Absolutely beautiful! You did a fantastic job. Is it possible to get the pattern? I have a friend who would love a sweater like this.


----------



## hockeymom1014 (Mar 17, 2011)

what a lucky friend- this is a wonderful gift!


----------



## chorister (Aug 20, 2011)

Beautiful!!


----------



## YankeeChick (Aug 27, 2011)

What a wonderful sweater!! Stunning work!


----------



## Paula Plant (Apr 5, 2011)

it's beautiful


----------



## daylily (May 8, 2011)

may I be your friend? it is beautiful!


----------



## Ms Sue P (Mar 19, 2011)

Very Beautiful


----------



## roseknit (Apr 2, 2011)

Fantastic cardigan


----------



## Judyrohe (Mar 11, 2011)

This is positively stunning and your friend is just going to treasure this. It is just beautiful. I love it.


----------



## manianice (May 3, 2011)

Beautiful sweater.


----------



## pfoley (Nov 29, 2011)

What is the name of the yarn; love the color.


----------



## New England Lover (Sep 8, 2011)

What a beautiful and kind gift! Your work is so good! You'll both be blessed this year in the giving and receiving! Merry Christmas!


----------



## Dimples16 (Jan 28, 2011)

Beautiful' Lucky friend.


----------



## nancibt (Jun 21, 2011)

Beautiful! You have a very lucky friend!


----------



## SEA (Feb 9, 2011)

Lovely. A labor of love. Lucky friend.

SEA


----------



## mrssonsew (Feb 7, 2011)

WOW this is just lovely, hope you tell us where to get that pattern, Merry Christmas to you and the Family


----------



## 6grands (Aug 1, 2011)

Beautiful!


----------



## theladyinblue (Mar 23, 2011)

Wow that is beautiful.....how do I get on your Christmas list next year......: )


----------



## machriste (Jan 26, 2011)

Your friend is very fortunate; it's stunning!!


----------



## frostyfranny (Jul 29, 2011)

Beautiful work. I love knitting arans. Just a handy tip - when you cast on for the fronts add on the stitches for the button band and buttonhole band. Knit the bottom rib the same, not forgetting the first buttonhole. When this is done transfer the band stitches onto a safety pin and continue with your knitting. To finish knitting the bands knit the stitches from the pin casting on one stitch at the inner edge for sewing up, this gives a neat bottom with no join


----------



## Cin (Jul 8, 2011)

What a perfectly beautiful sweater! Lucky friend.


----------



## jeannietta (Mar 14, 2011)

That is a perfect sweater. I'll bet your friend wears it forever and then it is passed down! Just wonderful.


----------



## SimplyGran (Jul 9, 2011)

What can I say except that it's gorgeous!!! Lovely workmanship. Your friend is one lucky Gal. Thank you so much for sharing and thank you for the pics.


----------



## elainjoyce (Mar 3, 2011)

Beautiful!


----------



## bpj (Oct 14, 2011)

Love that pattern as I love to knit that kind of sweaters. Would love to know where you found that pattern.


----------



## Laura61 (May 5, 2011)

An excellent job you did of that cardigan/jacket. I love the colour as I too have wool that colour to eventually knit something for myself with. Your cables are perfect.


----------



## Grandma val (Oct 6, 2011)

I wish I was your friend Eilish its gorgeous x


----------



## Nativelady (Oct 20, 2011)

That sweater is just gorgeous! Beautiful color and even more beautiful hand work. :thumbup: :thumbup:


----------



## LindaH (Feb 1, 2011)

realsilvergirl said:


> Wow, just wow!


I second that comment! That is just a stunning sweater!

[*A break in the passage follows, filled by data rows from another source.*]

Lemma two_tabs_reachable : browser_reachable demo_tz (fst two_tabs) (snd two_tabs).
Proof.
  unfold two_tabs, two_tabs_events, sign_in_events. cbn [fold_left app fmap list_fmap].
  repeat (apply bnext_reachable; [| vm_compute; reflexivity]).
  apply browser_start; [apply demo_world_wf| apply demo_stored_ok].
Qed.

Definition dummy_tab : Tab := mkTab [] (app_init PLogin).
Definition tab0 : Tab := default dummy_tab (fst two_tabs !! 0).
Definition tab1 : Tab := default dummy_tab (fst two_tabs !! 1).
Definition page0 : Page := default (mkPage ui_initial ef_initial initial_state) (app_dash (tab_app tab0)).
Definition page1 : Page := default (mkPage ui_initial ef_initial initial_state) (app_dash (tab_app tab1)).
Definition rec0 : Employee.t := List.nth 0 (employees (store page0)) (Employee.mk "" "" Male "" "" "" true 0 0).
Definition rec1 : Employee.t := List.nth 1 (employees (store page0)) (Employee.mk "" "" Male "" "" "" true 0 0).

Lemma two_tabs_0 : fst two_tabs !! 0 = Some tab0.
Proof. vm_compute. reflexivity. Qed.
Lemma two_tabs_1 : fst two_tabs !! 1 = Some tab1.
Proof. vm_compute. reflexivity. Qed.
Lemma tab0_dash : app_dash (tab_app tab0) = Some page0.
Proof. vm_compute. reflexivity. Qed.
Lemma tab1_dash : app_dash (tab_app tab1) = Some page1.
Proof. vm_compute. reflexivity. Qed.
Lemma same_collection : employees (store page0) = employees (store page1).
Proof. vm_compute. reflexivity. Qed.
Lemma rec_ids_differ : Employee.id rec0 <> Employee.id rec1.
Proof. vm_compute. discriminate. Qed.

Example browser_reachable_inv_witness :
  browser_reachable demo_tz (fst two_tabs) (snd two_tabs) /\
  (world_wf (snd two_tabs) /\ stored_ok (snd two_tabs) /\
   forall t tb, fst two_tabs !! t = Some tb ->
     settled (tab_app tb) /\ Forall (ts_ok (w_now (snd two_tabs))) (tab_sample tb) /\
     (forall p, app_dash (tab_app tb) = Some p ->
        Forall (ts_ok (w_now (snd two_tabs))) (employees (store p)) /\ page_inv p)).
Proof.
  split; [exact two_tabs_reachable|].
  exact (browser_reachable_inv demo_tz _ _ two_tabs_reachable).
Defined.

Definition toggle1 : AppEvent := ListEv (Row rec0 RowToggle).

Lemma toggle1_enabled : app_enabled toggle1 (tab_app tab1) = true.
Proof. vm_compute. reflexivity. Qed.

Example last_write_wins_witness :
  browser_reachable demo_tz (fst two_tabs) (snd two_tabs) /\
  fst two_tabs !! 1 = Some tab1 /\ app_enabled toggle1 (tab_app tab1) = true /\
  (let r := browser_step demo_tz (TabEv 1 toggle1) (fst two_tabs) @ (snd two_tabs) in
   (forall t', t' <> 1 -> fst r !! t' = fst two_tabs !! t') /\
   exists s', fst r !! 1 = Some (mkTab (tab_sample tab1) s') /\
     (stored (snd r) = stored (snd two_tabs) \/
      (exists p p' sev, app_dash (tab_app tab1) = Some p /\ app_dash s' = Some p' /\
         StoreSpec.spec_step (w_now (snd two_tabs)) (w_now (snd r)) sev (store p) (store p') /\
         stored (snd r) = employees (store p')) \/
      (stored (snd two_tabs) = [] /\ stored (snd r) = tab_sample tab1))).
Proof.
  split; [exact two_tabs_reachable| split; [exact two_tabs_1| split; [exact toggle1_enabled|]]].
  exact (last_write_wins demo_tz _ 1 _ _ _ two_tabs_reachable two_tabs_1 toggle1_enabled).
Defined.

Example lost_update_witness :
  browser_reachable demo_tz (fst two_tabs) (snd two_tabs) /\ 0 <> 1 /\
  fst two_tabs !! 0 = Some tab0 /\ app_dash (tab_app tab0) = Some page0 /\
  fst two_tabs !! 1 = Some tab1 /\ app_dash (tab_app tab1) = Some page1 /\
  employees (store page0) = employees (store page1) /\ Employee.id rec0 <> Employee.id rec1 /\
  (let r1 := browser_step demo_tz (TabEv 0 (ListEv (Row rec0 RowToggle))) (fst two_tabs) @ (snd two_tabs) in
   let r2 := browser_step demo_tz (TabEv 1 (ListEv (Row rec1 RowToggle))) (fst r1) @ (snd r1) in
   Employee.active <$> List.filter (id_is (Employee.id rec0)) (stored (snd r1)) =
     negb ∘ Employee.active <$> List.filter (id_is (Employee.id rec0)) (employees (store page0)) /\
   List.filter (id_is (Employee.id rec0)) (stored (snd r2)) =
     List.filter (id_is (Employee.id rec0)) (employees (store page0))).
Proof.
  split; [exact two_tabs_reachable| split; [lia|]].
  split; [exact two_tabs_0| split; [exact tab0_dash|]].
  split; [exact two_tabs_1| split; [exact tab1_dash|]].
  split; [exact same_collection| split; [exact rec_ids_differ|]].
  exact (lost_update demo_tz _ 0 1 _ _ _ _ _ _ _ two_tabs_reachable ltac:(lia)
           two_tabs_0 tab0_dash two_tabs_1 tab1_dash same_collection rec_ids_differ).
Defined.

Lemma logout0_enabled : app_enabled LogoutClick (tab_app tab0) = true.
Proof. vm_compute. reflexivity. Qed.

Example logout_leaves_other_tabs_witness :
  browser_reachable demo_tz (fst two_tabs) (snd two_tabs) /\ 0 <> 1 /\
  fst two_tabs !! 0 = Some tab0 /\ app_enabled LogoutClick (tab_app tab0) = true /\
  fst two_tabs !! 1 = Some tab1 /\ app_dash (tab_app tab1) = Some page1 /\
  (let r1 := browser_step demo_tz (TabEv 0 LogoutClick) (fst two_tabs) @ (snd two_tabs) in
   let r2 := browser_step demo_tz (TabEv 1 (ListEv (Row rec0 RowToggle))) (fst r1) @ (snd r1) in
   stored_session (w_store (snd r1)) = false /\
   fst r1 !! 1 = Some tab1 /\ isAuthenticated (app_auth (tab_app tab1)) = true /\
   stored_session (w_store (snd r2)) = false /\
   exists p2', fst r2 !! 1 = Some (mkTab (tab_sample tab1)
                 (mkApp (app_auth (tab_app tab1)) PDashboard None (Some p2'))) /\
     stored (snd r2) = employees (store p2')).
Proof.
  split; [exact two_tabs_reachable| split; [lia|]].
  split; [exact two_tabs_0| split; [exact logout0_enabled|]].
  split; [exact two_tabs_1| split; [exact tab1_dash|]].
  exact (logout_leaves_other_tabs demo_tz _ 0 1 _ _ _ rec0 _ two_tabs_reachable ltac:(lia)
           two_tabs_0 logout0_enabled two_tabs_1 tab1_dash).
Defined.
End BrowserDemo.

Do you have a pattern? I really want to try my hand at Aran knitting, and my MIL lives in the Netherlands where it is far colder in the winter than it is here in NC. She would be over the moon with a sweater like this one, even if it isn't this particular pattern. If you would, please tell me where you got the pattern and/or how I can get the pattern for myself! Thank you so much! Beautiful work!


----------



## Knitstoomuch (Dec 14, 2011)

Wonderful. If ever you need another friend I'm on call.


----------



## bp42168 (Jul 29, 2011)

Please add me to your list of wanting to know where you got the pattern and what kind of yarn you used. It's beautiful.


----------



## Klockie (Sep 20, 2011)

Beautiful!! Lucky friend.


----------



## yona (Feb 7, 2011)

Beautiful sweater, lovely work and lucky friend.


----------



## mother (Mar 27, 2011)

what a beautiful gift, what knitting, just gorgeous    :thumbup:


----------



## Dlclose (Jun 26, 2011)

What a great friend you are to make such a beautiful sweater for your friend! I should have such a friend!!


----------



## gaseniorgal (Oct 29, 2011)

Such a beautiful sweater and my favorite colors. You did a great job should be very proud.


----------



## rltjdt2 (Mar 29, 2011)

You have a very lucky friend. Happy knitting. Rita


----------



## drea1947 (Jul 11, 2011)

What an absolutely beautiful gift.

If I were even to attempt to knit a sweater it would take me years and it still would NEVER look as WONDERFUL as your knitting abilities!

Merry Christmas!


----------



## Rose Lizotte (Oct 13, 2011)

Just BEAUTIFUL !....I would love that pattern


----------



## Cheryl Jaeger (Oct 25, 2011)

THAT IS A BEAUTIFUL SWEATER YOU HAVE MADE UP FOR YOUR FRIEND! 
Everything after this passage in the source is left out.